One of the things that is important to focus on when it comes to going to the doctor is body parts. It will help them understand more why they are at the doctor and know what the doctor is talking about when using words like throat. This book is also part of the "Shine-A-Light" series so you can hold a light behind the pages to see muscles flex, watch as food travels through the digestive system, and take a peek at the skeleton holding you upright.
This book is one of the most simple of the books and is great for a really young toddler (1.5 years old) as it explains things in the most simplest terms. It does show Corduroy nervous, as he makes his way through the steps of being at the doctor. This book is a classic, and my only complaint is the doctor tells Corduroy he "ate too many cookies" when he gets on the scale. I just changed the words of that part and said, "Good job getting weighed. Its good to eat healthy foods to stay strong"
This may be my favorite one out of them all!! Dog hurt his foot, Sheep scratched her tummy and Bear sat on a splinter! What will make everything all better? Clean it, kiss it and put a bandage on it! Young readers will delight in the five animal friends’ misadventures and be eager to help make things “all better” with the five reusable and repositionable bandaid stickers.

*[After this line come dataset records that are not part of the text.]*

Lemma process_message_not_triggered zeiss_can_port m :
  enumeration_trigger zeiss_can_port m = ([], Ok false) ->
  process_message zeiss_can_port m
  = (PrintInbound m :: fst (CANCommunication.send_raw m),
     snd (CANCommunication.send_raw m)).
Proof.
  intros H. unfold process_message. unfold bind at 1. cbn [emit].
  unfold bind at 1. rewrite H.
  destruct (CANCommunication.send_raw m) as [t r]. reflexivity.
Qed.

Lemma process_message_trigger_raises zeiss_can_port m :
  enumeration_trigger zeiss_can_port m = ([], Raise IndexError) ->
  process_message zeiss_can_port m = ([PrintInbound m], Raise IndexError).
Proof.
  intros H. unfold process_message. unfold bind at 1. cbn [emit].
  unfold bind at 1. rewrite H. reflexivity.
Qed.

Lemma process_message_valid zeiss_can_port m :
  (7 <= length m)%nat ->
  nth_error m 2 = Some (Z.of_nat (length m) - 5) ->
  CANCommunication.Simulated zeiss_can_port
  && (nth 3 m 0 =? 0x15) && (nth 4 m 0 =? 0xa0) && (nth 6 m 0 =? 0xfe) = false ->
  process_message zeiss_can_port m
  = ([PrintInbound m;
      SendMessage (nth 0 m 0) (nth 1 m 0) (nth 3 m 0) (nth 4 m 0)
                  (nth 6 m 0) (nth 5 m 0) (skipn 7 m)],
     Ok tt).
Proof.
  intros Hlen H2 Hcond.
  assert (Htrig : enumeration_trigger zeiss_can_port m = ([], Ok false)).
  { destruct m as [|a [|b [|len [|c3 [|c4 [|p [|c6 payload]]]]]]];
      try (cbn [length] in Hlen; lia).
    destruct zeiss_can_port as [devs sim]. run_trigger.
    cbn [nth_error nth CANCommunication.Simulated] in *.
    destruct sim; [|reflexivity]. cbn [andb] in Hcond.
    destruct (c3 =? 0x15); [|reflexivity].
    destruct (c4 =? 0xa0); [|reflexivity].
    cbn [andb app] in *. now rewrite Hcond. }
  rewrite (process_message_not_triggered _ _ Htrig).
  destruct (send_raw_reaches_backend_ok m Hlen H2) as [Ht Hr].
  now rewrite Ht, Hr.
Qed.
(** The variables when the top level of the script has run: every host
    has been pushed, one [q.process] call is scheduled per push, and no
    worker has started yet. *)
Definition init : state :=
  {| tasks := hosts; workers := 0; ticks := length hosts; running := [];
     spawned := 0%nat; i := 0; exitcode := 0; lasthost := None;
     output := init_output |}.

(** The top level of the script from the validation to its last line. *)
Definition boot : start * list effect :=
  match validate c with
  | Some msg => (Rejected 1, [console_error (Str msg) []])
  | None =>
      (Started init,
       vlog "starting: %s" [Clock]
       ++ vlog "pid: %s" [Paint magenta Pid]
       ++ vlog "hosts (%s): %s"
            [Paint magenta (Num (len hosts)); Inspect (map VStr hosts)]
       ++ vlog "command: %s" [Inspect (map VStr (command c))]
       ++ vlog "maxjobs: %s" [Paint green (Number (maxjobs c))]
       ++ (if join c then [progress init true] else []))
  end.

(** The two [console.log] calls of [q.drain] for one key of [diff]. *)
Definition print_group (diff : JsObject.t (list string)) (nkeys : Z)
    (t : string) : list effect :=
  let hs := match JsObject.own diff t with Some hs => hs | None => [] end in
  [console_log (Paint grey (Str "hosts (%d/%d): %s"))
     [Num (len hs); Num nkeys; Paint cyan (Str (String.concat " " hs))];
   console_log
     (if String.eqb t "" then Paint grey (Str ("no output" ++ nl))
      else Str t) []].

Definition summary (diff : JsObject.t (list string)) (nkeys : Z)
  : list effect :=
  let ks := JsObject.keys diff in
  console_log (Str (nl ++ nl ++ "finished with %s unique result%s" ++ nl))
    [Paint magenta (Num (len ks));
     Str (if len ks =? 1 then "" else "s")]
  :: flat_map (print_group diff nkeys) ks.
(** A weak tag and a concrete tag of a compatible category: the tag is
    of the category of the weak tag or of a later one. *)
Definition compatible_category (w : PyClass) (d : DType) : bool :=
  bool_decide (JClass w ∈ _weak_types)
  && match scalar_type_of d with
     | Ok c => category_rank w <=? category_rank c
     | Raise _ => false
     end.

(** The tags set apart from implicit promotion: the 8-bit floats and the
    4-bit integers. *)
Definition narrow_dtypes : list DType := _float8_dtypes ++ _int4_dtypes.

(** The concrete tags that lie below a narrow tag in the standard
    lattice: bool and the integers of 8 bits and more below an 8-bit
    float, bool alone below a 4-bit integer. *)
Definition below_narrow (t d : DType) : bool :=
  if bool_decide (t ∈ _float8_dtypes) then
    bool_decide (d ∈ [ Bool; UInt8; UInt16; UInt32; UInt64; Int8; Int16; Int32; Int64 ])
  else bool_decide (d = Bool).

(** The configured default signed integer type, [canonicalize_dtype(int_)]:
    64 bits wide only when both flags say so. *)
Definition default_int_dtype (cfg : Config) : DType :=
  match default_dtype_bits cfg, enable_x64 cfg with
  | bits64, true => Int64
  | _, _ => Int32
  end.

This simple book is all about Biscuit's visit to the vet and is perfect for kids aged 2-5. This book is helpful in showing a child on what to expect when they go on their own doctor visit. Somehow by watching a happy puppy go through the vet experience, the child eases about their own doctor's trip.
This scientific book is really well done. With over 100 flaps to open and discover all about inside your body. It is a book that will definitely grow with your toddler and last into the early elementary years. The flaps are a big hit and uncovering the info underneath is always intriguing.

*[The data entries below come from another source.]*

(** ** Traces and outcomes *)

(** The IPC client a message is sent on: the target's own [ipcClient], or
    [m_backend->ipc()] of the backend object at the given address. *)
Inductive channel : Type :=
  | TargetIpc
  | BackendIpc (backend : Z).

Inductive attachment : Type :=
  | GL_COLOR_ATTACHMENT0
  | GL_DEPTH_ATTACHMENT
  | GL_STENCIL_ATTACHMENT.

Inductive event : Type :=
  | EvGenFramebuffers (framebuffer : Z)
  | EvDeleteFramebuffers (framebuffer : Z)
  | EvDeleteRenderbuffers (renderbuffer : Z)
  | EvDestroyImage (image : Z)
  | EvHardwareBufferRelease (object : Z)
  (* AHardwareBuffer_allocate(&description, &pool[slot].object) = ret,
     leaving [object] in the out-parameter *)
  | EvHardwareBufferAllocate (w h : Z) (slot : nat) (ret object : Z)
  | EvCreateImage (object image : Z)
  | EvGenRenderbuffers (colorBuffer dsBuffer : Z)
  | EvBindRenderbuffer (renderbuffer : Z)
  | EvImageTargetRenderbufferStorage (image : Z)
  | EvRenderbufferStorage (w h : Z)
  | EvSendMessage (ch : channel) (m : Message)
  | EvSendHandleToUnixSocket (object : Z) (ch : channel) (ret : Z)
  | EvBindFramebuffer (framebuffer : Z)
  | EvFramebufferRenderbuffer (a : attachment) (renderbuffer : Z)
  | EvFlush
  | EvDispatchFrameComplete (target : Z)
  | EvSendmsg (sockfd fd : Z)
  | EvWarning.

(** Why a call does not return. *)
Inductive stop : Type :=
  | StdAbort                  (* std::abort() *)
  | GError (poolID : Z)       (* g_error(...): logs and aborts *)
  | InvalidDeref              (* a pointer to no live object is used: undefined *)
  | RetryForever.             (* the environment never lets a retry loop out *)

Inductive outcome (A : Type) : Type :=
  | Returns (a : A)
  | NoReturn (why : stop).
Arguments Returns {A} a.
Arguments NoReturn {A} why.

(** A computation yields an outcome and the trace it produced up to there. *)
Definition M (A : Type) : Type := (outcome A * list event)%type.

Definition emit (e : event) : M unit := (Returns tt, [e]).
Definition halt {A} (why : stop) : M A := (NoReturn why, []).

#[global] Instance M_ret : MRet M := λ A a, (Returns a, []).
#[global] Instance M_bind : MBind M := λ A B f m,
  match m with
  | (Returns a, es) => let '(o, es') := f a in (o, es ++ es')
  | (NoReturn why, es) => (NoReturn why, es)
  end.

Definition result {A} (m : M A) : outcome A := fst m.
Definition trace {A} (m : M A) : list event := snd m.

(** [if (x) call(x)]: a call made only for a non-zero name or pointer. *)
Definition when (c : bool) (e : event) : M unit :=
  if c then emit e else mret tt.

(** ** Data model of renderer-backend-egl.cpp *)

Record Buffer : Type := mkBuffer {
  bufferID : Z;
  locked : bool;
  object : Z;
  egl_image : Z;
  gl_colorBuffer : Z;
  gl_dsBuffer : Z }.

Record Renderer : Type := mkRenderer {
  initialized : bool;
  width : Z;
  height : Z;
  framebuffer : Z }.

Record Buffers : Type := mkBuffers {
  current : option nat;
  poolID : Z;
  pool : list Buffer }.

Record EGLTarget : Type := mkEGLTarget {
  target : Z;
  m_backend : option Z;
  renderer : Renderer;
  buffers : Buffers }.

Definition set_locked (v : bool) (b : Buffer) : Buffer :=
  mkBuffer (bufferID b) v (object b) (egl_image b) (gl_colorBuffer b) (gl_dsBuffer b).
Definition set_object (v : Z) (b : Buffer) : Buffer :=
  mkBuffer (bufferID b) (locked b) v (egl_image b) (gl_colorBuffer b) (gl_dsBuffer b).
Definition set_egl_image (v : Z) (b : Buffer) : Buffer :=
  mkBuffer (bufferID b) (locked b) (object b) v (gl_colorBuffer b) (gl_dsBuffer b).
Definition set_gl (c d : Z) (b : Buffer) : Buffer :=
  mkBuffer (bufferID b) (locked b) (object b) (egl_image b) c d.

Definition set_current (v : option nat) (bs : Buffers) : Buffers :=
  mkBuffers v (poolID bs) (pool bs).
Definition set_pool (v : list Buffer) (bs : Buffers) : Buffers :=
  mkBuffers (current bs) (poolID bs) v.

Definition with_renderer (r : Renderer) (t : EGLTarget) : EGLTarget :=
  mkEGLTarget (target t) (m_backend t) r (buffers t).
Definition with_buffers (bs : Buffers) (t : EGLTarget) : EGLTarget :=
  mkEGLTarget (target t) (m_backend t) (renderer t) bs.

(** [struct Buffer]'s default member initializers. *)
Definition Buffer_default : Buffer := mkBuffer 0 false 0 0 0 0.

(** [EGLTarget::EGLTarget]: four default slots, numbered by their position. *)
Definition EGLTarget_new (target : Z) : EGLTarget :=
  mkEGLTarget target None
    (mkRenderer false 0 0 0)
    (mkBuffers None 0
       (imap (λ i b, mkBuffer (Z.of_nat i) (locked b) (object b) (egl_image b)
                       (gl_colorBuffer b) (gl_dsBuffer b))
             (replicate 4 Buffer_default))).

(** ** destroyBufferPool *)

(** One iteration of the loop of [destroyBufferPool]. *)
Definition destroyBuffer (b : Buffer) : M Buffer :=
  when (negb (gl_colorBuffer b =? 0)) (EvDeleteRenderbuffers (gl_colorBuffer b));;
  when (negb (gl_dsBuffer b =? 0)) (EvDeleteRenderbuffers (gl_dsBuffer b));;
  let b := set_gl 0 0 b in
  when (negb (egl_image b =? 0)) (EvDestroyImage (egl_image b));;
  let b := set_egl_image 0 b in
  when (negb (object b =? 0)) (EvHardwareBufferRelease (object b));;
  let b := set_locked false b in
  let b := set_object 0 b in
  mret b.

Fixpoint destroyBufferPool (pool : list Buffer) : M (list Buffer) :=
  match pool with
  | [] => mret []
  | b :: rest =>
      b' ← destroyBuffer b;
      rest' ← destroyBufferPool rest;
      mret (b' :: rest')
  end.

(** ** EGLTarget::resize *)

Definition resize (w h : Z) (t : EGLTarget) : M EGLTarget :=
  if (width (renderer t) =? w) && (height (renderer t) =? h) then mret t
  else
    let r := renderer t in
    let t := with_renderer (mkRenderer (initialized r) w h (framebuffer r)) t in
    pool' ← destroyBufferPool (pool (buffers t));
    let t := with_buffers (set_pool pool' (buffers t)) t in
    emit (EvSendMessage TargetIpc (PoolPurge (poolID (buffers t))));;
    mret t.

(** ** EGLTarget::frameWillRender *)

(** [EAGAIN] of [<errno.h>] on Linux and Android. *)
Definition EAGAIN : Z := 11.

(** What the platform hands back during one call of [frameWillRender]. *)
Record RenderEnv : Type := mkRenderEnv {
  env_framebuffer : Z;          (* glGenFramebuffers *)
  env_alloc_ret : Z;            (* AHardwareBuffer_allocate: return value *)
  env_alloc_object : Z;         (*   and the out-parameter afterwards *)
  env_image : Z;                (* createImageKHR *)
  env_colorBuffer : Z;          (* glGenRenderbuffers *)
  env_dsBuffer : Z;
  env_sendHandle : list Z }.    (* AHardwareBuffer_sendHandleToUnixSocket, call by call *)

(** Lines 248-267: one-time set-up of the renderer.  The four entry points
    looked up here are the calls [EvCreateImage], [EvDestroyImage] and
    [EvImageTargetRenderbufferStorage] stand for. *)
Definition initializeRenderer (e : RenderEnv) (t : EGLTarget) : M EGLTarget :=
  if initialized (renderer t) then mret t
  else
    emit (EvGenFramebuffers (env_framebuffer e));;
    mret (with_renderer
            (mkRenderer true (width (renderer t)) (height (renderer t)) (env_framebuffer e)) t).

(** Lines 273-279: the index of the first slot the loop does not [continue]
    over, counting from [i]. *)
Fixpoint firstUnlocked (i : nat) (pool : list Buffer) : option nat :=
  match pool with
  | [] => None
  | b :: rest => if locked b then firstUnlocked (S i) rest else Some i
  end.

Definition selectCurrent (bs : Buffers) : Buffers :=
  match firstUnlocked 0 (pool bs) with
  | Some i => set_current (Some i) bs
  | None => bs
  end.

(** [*p] for a pointer into the pool. *)
Definition slot (c : nat) (pool : list Buffer) : M Buffer :=
  match pool !! c with
  | Some b => mret b
  | None => halt InvalidDeref
  end.

(** [m_backend->...]. *)
Definition backend_of (t : EGLTarget) : M Z :=
  match m_backend t with
  | Some b => mret b
  | None => halt InvalidDeref
  end.

(** Lines 332-336: [while (true)] around the hand-over of the handle. *)
Fixpoint sendHandleToUnixSocket (obj : Z) (ch : channel) (rets : list Z) : M unit :=
  match rets with
  | [] => halt RetryForever
  | ret :: rest =>
      emit (EvSendHandleToUnixSocket obj ch ret);;
      if (ret =? 0) || negb (ret =? - EAGAIN) then mret tt
      else sendHandleToUnixSocket obj ch rest
  end.

(** Lines 340-346: the current slot's renderbuffers become the framebuffer's
    attachments. *)
Definition attachCurrent (b : Buffer) (t : EGLTarget) : M EGLTarget :=
  emit (EvBindFramebuffer (framebuffer (renderer t)));;
  emit (EvFramebufferRenderbuffer GL_COLOR_ATTACHMENT0 (gl_colorBuffer b));;
  emit (EvFramebufferRenderbuffer GL_DEPTH_ATTACHMENT (gl_dsBuffer b));;
  emit (EvFramebufferRenderbuffer GL_STENCIL_ATTACHMENT (gl_dsBuffer b));;
  mret t.

(** A [uint32_t] passed where [GLsizei], a 32-bit [int], is expected. *)
Definition to_GLsizei (x : Z) : Z :=
  if x <? 2 ^ 31 then x else x - 2 ^ 32.

(** Lines 289-338, entered when the current slot [c] has no [object]. *)
Definition allocateCurrent (e : RenderEnv) (c : nat) (b : Buffer) (t : EGLTarget)
    : M EGLTarget :=
  let w := width (renderer t) in
  let h := height (renderer t) in
  emit (EvHardwareBufferAllocate w h c (env_alloc_ret e) (env_alloc_object e));;
  let b := set_object (env_alloc_object e) b in
  let t := with_buffers (set_pool (<[c := b]> (pool (buffers t))) (buffers t)) t in
  if negb (env_alloc_ret e =? 0) || (object b =? 0) then mret t
  else
    emit (EvCreateImage (object b) (env_image e));;
    let b := set_egl_image (env_image e) b in
    emit (EvGenRenderbuffers (env_colorBuffer e) (env_dsBuffer e));;
    let b := set_gl (env_colorBuffer e) (env_dsBuffer e) b in
    let t := with_buffers (set_pool (<[c := b]> (pool (buffers t))) (buffers t)) t in
    emit (EvBindRenderbuffer (gl_colorBuffer b));;
    emit (EvImageTargetRenderbufferStorage (egl_image b));;
    emit (EvBindRenderbuffer (gl_dsBuffer b));;
    emit (EvRenderbufferStorage (to_GLsizei w) (to_GLsizei h));;
    backend ← backend_of t;
    emit (EvSendMessage (BackendIpc backend)
            (BufferAllocation (poolID (buffers t)) (bufferID b)));;
    sendHandleToUnixSocket (object b) (BackendIpc backend) (env_sendHandle e);;
    attachCurrent b t.

Definition frameWillRender (e : RenderEnv) (t : EGLTarget) : M EGLTarget :=
  t ← initializeRenderer e t;
  let t := with_buffers (selectCurrent (buffers t)) t in
  match current (buffers t) with
  | None => halt StdAbort
  | Some c =>
      b ← slot c (pool (buffers t));
      if object b =? 0 then allocateCurrent e c b t
      else attachCurrent b t
  end.

(** ** EGLTarget::frameRendered *)

Definition frameRendered (t : EGLTarget) : M EGLTarget :=
  emit EvFlush;;
  match current (buffers t) with
  | None => halt InvalidDeref
  | Some c =>
      b ← slot c (pool (buffers t));
      (if negb (object b =? 0) then
         backend ← backend_of t;
         emit (EvSendMessage (BackendIpc backend)
                 (BufferCommit (poolID (buffers t)) (bufferID b)))
       else mret tt);;
      let pool' := <[c := set_locked true b]> (pool (buffers t)) in
      mret (with_buffers (mkBuffers None (poolID (buffers t)) pool') t)
  end.

(** ** EGLTarget::deinitialize *)

Definition deinitialize (t : EGLTarget) : M EGLTarget :=
  pool' ← destroyBufferPool (pool (buffers t));
  let t := with_buffers (set_pool pool' (buffers t)) t in
  let r := renderer t in
  when (negb (framebuffer r =? 0)) (EvDeleteFramebuffers (framebuffer r));;
  mret (with_renderer (mkRenderer (initialized r) (width r) (height r) 0) t).

(** ** EGLTarget::releaseBuffer *)

(** Lines 392-397: unlock the first slot whose id matches, then [break]. *)
Fixpoint unlockFirst (id : Z) (pool : list Buffer) : list Buffer :=
  match pool with
  | [] => []
  | b :: rest =>
      if bufferID b =? id then set_locked false b :: rest
      else b :: unlockFirst id rest
  end.

Definition releaseBuffer (poolId bufferId : Z) (t : EGLTarget) : EGLTarget :=
  if negb (poolID (buffers t) =? poolId) then t
  else with_buffers (set_pool (unlockFirst bufferId (pool (buffers t))) (buffers t)) t.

Rookie books are really simple board books and this one has about 5 pages. I like this book for a young toddler and also like to use books that use real photos. The nice thing about this book is a bear is getting a checkup, so after reading this is something you can have your child role play with their own medical kit and stuffed animal.
A little girl goes through a routine checkup, including getting a shot. A lot of the books do not include the shot part so I like it. With only a sentence or two per page, the book is a good introduction to the standard procedures. The cartoon illustrations feature colorful scenes and happy people, a good reinforcement of the mood parents want to convey. This book is good for preschool age up through 1st grade.

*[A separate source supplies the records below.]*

Lemma loop_body_inside i l st :
  in_function st = true -> is_skipped l = false ->
  loop_body file_path i l st
  = if brace_count st + braces (Text.strip l) =? 0 then
      mkState
        (functions st
         ++ [mkRecord (func_name st) (func_start st) (i - func_start st + 1)
               file_path])
        false (func_start st) "" (brace_count st + braces (Text.strip l))
    else
      mkState (functions st) true (func_start st) (func_name st)
        (brace_count st + braces (Text.strip l)).
Proof.
  unfold loop_body, is_skipped. intros Hin ->. now rewrite Hin.
Qed.

Lemma scan_idle ls : forall i st,
  in_function st = false ->
  Forall (fun l => line_signature l = None) ls ->
  scan file_path i ls st = st.
Proof.
  induction ls as [|l ls IH]; intros i st Hin Hls; [reflexivity|].
  inversion Hls as [|? ? Hl Hls']; subst.
  cbn [scan]. rewrite loop_body_idle by assumption. now apply IH.
Qed.

Lemma scan_open body : forall i st,
  in_function st = true ->
  open_body (brace_count st) body ->
  scan file_path i body st
  = mkState (functions st) true (func_start st) (func_name st)
      (brace_count st + depth body).
Proof.
  induction body as [|l body IH]; intros i st Hin Hopen.
  - destruct st; simpl in *; subst. f_equal. lia.
  - apply open_body_cons in Hopen as [H0 Hopen]. cbn [scan].
    rewrite depth_cons.
    destruct (is_skipped l) eqn:Hs.
    + rewrite loop_body_skipped by assumption.
      rewrite line_braces_skipped in * by assumption.
      rewrite Z.add_0_r in Hopen. rewrite IH by assumption. f_equal.
    + rewrite loop_body_inside by assumption.
      rewrite line_braces_read in * by assumption.
      specialize (H0 eq_refl).
      destruct (brace_count st + braces (Text.strip l) =? 0) eqn:E; [lia|].
      rewrite IH; [|reflexivity|exact Hopen]. cbn. f_equal. lia.
Qed.

End Scanner.

(** ** The invariant of the loop *)

Lemma StronglySorted_snoc {A : Type} (R : A -> A -> Prop) l x :
  StronglySorted R l -> Forall (fun a => R a x) l ->
  StronglySorted R (l ++ [x]).
Proof.
  induction 1 as [|a l Hs IH Ha]; intros Hx; cbn [app].
  - repeat constructor.
  - inversion Hx as [|? ? Hax Hx']; subst. constructor; [now apply IH|].
    apply Forall_app; split; [exact Ha|now constructor].
Qed.

Lemma closed_in_snoc path lines l r :
  closed_in path lines r -> closed_in path (lines ++ [l]) r.
Proof.
  intros (pre & sig & mid & close & post & -> & H).
  exists pre, sig, mid, close, (post ++ [l]). split; [|exact H].
  rewrite <- app_assoc. cbn [app]. now rewrite <- app_assoc.
Qed.

Lemma closed_in_bounds path lines r :
  closed_in path lines r ->
  1 <= fn_start r /\ 2 <= fn_length r /\ fn_end r <= len lines.
Proof.
  intros (pre & sig & mid & close & post & -> & Hs & Hl & _).
  unfold fn_end. rewrite Hs, Hl, len_app, len_cons, len_app, len_cons.
  pose proof (len_nonneg pre). pose proof (len_nonneg mid).
  pose proof (len_nonneg post). lia.
Qed.

Lemma pending_snoc lines l st b :
  pending lines st ->
  (is_skipped l = false -> brace_count st + line_braces l <> 0) ->
  pending (lines ++ [l])
    (mkState (functions st) b (func_start st) (func_name st)
       (brace_count st + line_braces l)).
Proof.
  intros (pre & sig & mid & -> & Hs & Hsig & Hopen & Hc) Hl.
  exists pre, sig, (mid ++ [l]). cbn.
  repeat split; try assumption.
  - rewrite <- app_assoc. reflexivity.
  - apply open_body_snoc. split; [exact Hopen|].
    intros Hr. specialize (Hl Hr). lia.
  - rewrite depth_app, depth_cons. cbn [depth fold_right]. lia.
Qed.

Section Invariant.

Variable file_path : string.

Lemma loop_body_invariant lines l st :
  invariant file_path lines st ->
  invariant file_path (lines ++ [l])
    (loop_body file_path (len lines + 1) l st).
Proof.
  intros (Hrec & Hsort & Hpend).
  assert (Hrec' : Forall (closed_in file_path (lines ++ [l])) (functions st)).
  { eapply Forall_impl; [|exact Hrec]. intros r. apply closed_in_snoc. }
  destruct (in_function st) eqn:Hin.
  - destruct (Hpend eq_refl) as [Hp Hends].
    destruct (is_skipped l) eqn:Hs.
    + rewrite loop_body_skipped by assumption.
      repeat split; try assumption.
      apply (pending_snoc lines l st true) in Hp; [|congruence].
      rewrite line_braces_skipped, Z.add_0_r in Hp by assumption.
      destruct st; cbn in *; subst; exact Hp.
    + rewrite loop_body_inside by assumption.
      rewrite <- (line_braces_read l Hs).
      destruct (brace_count st + line_braces l =? 0) eqn:E; cbn.
      * split; [|split; [|discriminate]].
        -- apply Forall_app; split; [exact Hrec'|]. constructor; [|constructor].
           destruct Hp as (pre & sig & mid & -> & Hst & Hsig & Hopen & Hc).
           exists pre, sig, mid, l, [].
           cbn [fn_start fn_length fn_name fn_path].
           split; [now rewrite <- app_assoc|]. split; [exact Hst|].
           split; [rewrite Hst, len_app, len_cons; lia|].
           split; [exact Hsig|]. split; [exact Hopen|]. split; [exact Hs|].
           split; [|reflexivity].
           rewrite <- (line_braces_read l Hs). lia.
        -- apply StronglySorted_snoc; [exact Hsort|exact Hends].
      * repeat split; try assumption.
        apply pending_snoc; [exact Hp|]. intros _. lia.
  - destruct (line_signature l) as [name|] eqn:Hsig.
    + rewrite (loop_body_signature file_path _ l st name) by assumption.
      repeat split; cbn; try assumption.
      * exists lines, l, []. cbn. repeat split; try assumption.
        -- apply open_body_nil.
        -- lia.
      * eapply Forall_impl; [|exact Hrec]. intros r Hr.
        apply closed_in_bounds in Hr. lia.
    + rewrite loop_body_idle by assumption.
      split; [exact Hrec'|split; [exact Hsort|]]. intros H. congruence.
Qed.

This story is really cute and I used to read it to my kindergarten class. Splat the Cat can’t wait to go to the doctor for a checkup but his friends scare him with all the details about his visit. But Splat conquers his fear of the doctor’s office and learns it isn’t so bad after all—especially when you get a surprise at the end!
In this book Maisy and Tallulah play hospital and panda sick but feels much better with Doctor Maisy in charge. They check hearts, take temperature, and take care of each other. I will say this book takes an interesting plot turn at the end but I still like it.
This is a level 1 reader but also good for younger children. When Jack hurts his foot, the family meets all sorts of doctors. They meet doctors who heal broken bones, help fix teeth, and even work in laboratories, I also like that from patients and visitors to staff, character portrayal is diverse in terms of race, age, and body type.
Do you have any tips or tricks for how to ease your little one's anxiety about going to the doctor?